The negative inotropic effect of antiarrhythmic drugs is a major drawback in antiarrhythmic drug therapy, especially in patients with reduced contractile function of the left ventricle. The circulatory and myocardial effects of the new class I antiarrhythmic drug (a Na+ antagonist), cibenzoline (2 mg/kg i.v.), were investigated in 47 open-chest rats with normal and postischemic myocardium (3 x 4 minutes of global ischemia). Hemodynamic measurements in the intact circulation and isovolumic registrations (peak isovolumic left ventricular systolic pressure and peak isovolumic dP/dtmax) were compared to saline controls.
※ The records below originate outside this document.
Import PyFacts Chartsymbols GenerateMapConfig CatalogFacts ScriptFacts Sample.
Import StringFacts SymbolFacts LookupFacts RunFacts Examples.

#[local] Existing Instance mapgen.
#[local] Existing Instance host.

Lemma rgb_joins_components_witness :
  rgb {| r := Some "163"; g := Some "180"; b := Some "183" |}
  = OK "163 180 183"
  ∧ split " " "163 180 183" = ["163"; "180"; "183"].
Proof.
  destruct (rgb_joins_components
              {| r := Some "163"; g := Some "180"; b := Some "183" |})
    as (Hok & _ & Hsplit & _).
  assert (Hrgb : rgb {| r := Some "163"; g := Some "180"; b := Some "183" |}
                 = OK "163 180 183").
  { apply Hok. exists "163", "180", "183". by repeat split. }
  split; [exact Hrgb|].
  exact (Hsplit _ "163" "180" "183" Hrgb eq_refl eq_refl eq_refl eq_refl
           eq_refl eq_refl).
Defined.

Lemma symbols_def_last_well_formed_witness :
  ∃ self',
    load_symbols catalog class_defaults = OK self'
    ∧ symbols_def self' !! Some "BOYLAT13"
      = Some {| pivot := (6, 4)%Z; size := (12, 8)%Z |}
    ∧ symbols_def self' !! Some "ACHARE02" = None.
Proof.
  destruct (sample_load_symbols catalog class_defaults) as [self' Hload].
  exists self'. split; [exact Hload|]. split.
  - etrans; [exact (symbols_def_last_well_formed catalog class_defaults self'
                      (Some "BOYLAT13") Hload)|].
    vm_compute. reflexivity.
  - etrans; [exact (symbols_def_last_well_formed catalog class_defaults self'
                      (Some "ACHARE02") Hload)|].
    vm_compute. reflexivity.
Defined.
(** What is not an instance of [Exception] passes through the [except]
    clause of the runner. *)
Lemma interrupt_passes_through (E : env) (agent_type model : string)
    (iteration : Z) (w : world) (c : client) (e : exn) :
  rt E (S (created w)) (str_of_path ECHO_MVP_DIR) model = Ok c ->
  with_block_raise c (prompt_text agent_type iteration) = Some e ->
  is_Exception e = false ->
  snd (run_agent_iteration E agent_type iteration model w) = Raise e.
Proof.
  intros Hc He Hcls.
  rewrite (run_agent_iteration_outcome _ _ _ _ _ _ Hc).
  unfold outcome_for. now rewrite He, Hcls.
Qed.

(** What a step of the session raises leaves the [async with] block as
    [surfacing] tells. *)
Lemma raises_in_surfaces (c : client) (prompt : string) (ph : phase)
    (e : exn) :
  raises_in c prompt ph e ->
  with_block_raise c prompt = Some (surfacing c ph e).
Proof.
  unfold with_block_raise, surfacing. destruct ph; simpl.
  - intros ->. reflexivity.
  - intros [-> Hq]. destruct (aexit c); [reflexivity | now rewrite Hq].
  - intros (-> & Hq & Hs).
    destruct (aexit c); [reflexivity | now rewrite Hq, Hs].
Qed.

(** C1, amended.  In a pass that the maximum does not cut:
    once [create_client] has returned the client, when the session raises
    [e] while it is entered ([__aenter__]), while the prompt is submitted
    ([query]) or while the response is iterated, the exception that leaves
    the session is [e], or what releasing the session ([__aexit__]) raises
    over it when [e] came after the session was entered.  If that
    exception is an instance of [Exception], the runner returns the pair of
    ["error"] and [str] of it, and the pass of the loop runs to its end and
    the loop goes on; if it is not, it leaves the runner and the pass of the
    loop.  What [create_client] itself raises, before the [try], leaves the
    runner and the pass of the loop whatever its class. *)
Theorem runner_catches_session_exceptions (E : env)
    (agent_type model : string) (iteration : Z) (w : world)
    (max_iterations : option Z) (log : path) :
  max_reached max_iterations iteration = false ->
  (forall (c : client) (ph : phase) (e : exn),
      rt E (S (created w)) (str_of_path ECHO_MVP_DIR) model = Ok c ->
      raises_in c (prompt_text agent_type iteration) ph e ->
      if is_Exception (surfacing c ph e)
      then
        snd (run_agent_iteration E agent_type iteration model w)
        = Ok ("error", exn_str (surfacing c ph e))
        /\ snd (loop_body E agent_type max_iterations model log iteration w)
           = Ok true
      else
        snd (run_agent_iteration E agent_type iteration model w)
        = Raise (surfacing c ph e)
        /\ snd (loop_body E agent_type max_iterations model log iteration w)
           = Raise (surfacing c ph e))
  /\ (forall e : exn,
        rt E (S (created w)) (str_of_path ECHO_MVP_DIR) model = Raise e ->
        snd (run_agent_iteration E agent_type iteration model w) = Raise e
        /\ snd (loop_body E agent_type max_iterations model log iteration w)
           = Raise e).
Proof.
  intros Hmax. split.
  - intros c ph e Hc Hraise.
    pose proof (raises_in_surfaces _ _ _ _ Hraise) as Hwith.
    destruct (run_agent_iteration_spec E agent_type model iteration w c Hc)
      as (prompt & w1 & Hp & Hrun & _).
    rewrite prompt_text_ok in Hp. inversion Hp; subst prompt.
    unfold outcome_for in Hrun. rewrite Hwith in Hrun.
    destruct (is_Exception (surfacing c ph e)).
    + split; [now rewrite Hrun|].
      destruct (loop_body_spec E agent_type model max_iterations log
                  iteration w w1 "error" (exn_str (surfacing c ph e))
                  Hmax Hrun) as (w' & Hbody & _).
      now rewrite Hbody.
    + assert (Hsnd : snd (run_agent_iteration E agent_type iteration model w)
                     = Raise (surfacing c ph e)) by now rewrite Hrun.
      split; [exact Hsnd|].
      now rewrite (loop_body_raises E agent_type model max_iterations log
                     iteration w _ Hmax Hsnd).
  - intros e Hc.
    pose proof (create_client_failure_propagates E agent_type model
                  iteration w e Hc) as Hsnd.
    split; [exact Hsnd|].
    now rewrite (loop_body_raises E agent_type model max_iterations log
                   iteration w _ Hmax Hsnd).
Qed.
(** * Magic Fingers: particle morphing and gesture normalisation

    A shallow embedding of [src/app.js]: the pattern catalogue [PATTERNS],
    the class [GestureDetector] and the class [ParticleSystem], followed by
    the properties stated about them.

    Number model.  A JavaScript number is an IEEE-754 double.  Here a
    finite number is a real ([R]) and arithmetic is exact: rounding,
    overflow and signed zeros are not represented (this includes the
    single-precision rounding of a [Float32Array] store).  Where the code
    can produce a value that is not a finite number, a number is a
    [num = option R] whose [None] stands for NaN or an infinity; the
    operations are strict in [None], so the model says of a value either
    which finite number it is or that it need not be finite. *)

From Stdlib Require Import Reals Lra Lia.
From stdpp Require Import base list strings option.

Set Warnings "-abstract-large-number".

(** ** Numbers *)

Module JSNum.

Definition num := option R.

Declare Scope num_scope.
Delimit Scope num_scope with num.

Notation "# x" := (@Some R x%R) (at level 9, x at level 9, format "# x") : num_scope.

Definition lift1 (f : R -> R) (a : num) : num :=
  match a with Some x => Some (f x) | None => None end.

Definition lift2 (f : R -> R -> R) (a b : num) : num :=
  match a, b with Some x, Some y => Some (f x y) | _, _ => None end.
In rats with postischemic myocardium, cibenzoline caused a significant (p < 0.001) decrease in the cardiac output for 38%, in the dP/dtmax for 30%, and in the peak isovolumic dP/dtmax for 19% at the end of infusion (compared to the control). The heart rate was reduced by 22% (p < 0.001), the mean aortic pressure by 22% (p < 0.001), and the calculated systemic resistance by 20% (p < 0.001). In contrast to the results with postischemic myocardium, no important changes in the hemodynamics were detectable after an identical dose in normal animals without left ventricular dysfunction. The results indicate that standard doses of the Na+ antagonist cibenzoline may induce significant cardiodeperessant effects on postischemic left ventricles with reduced function.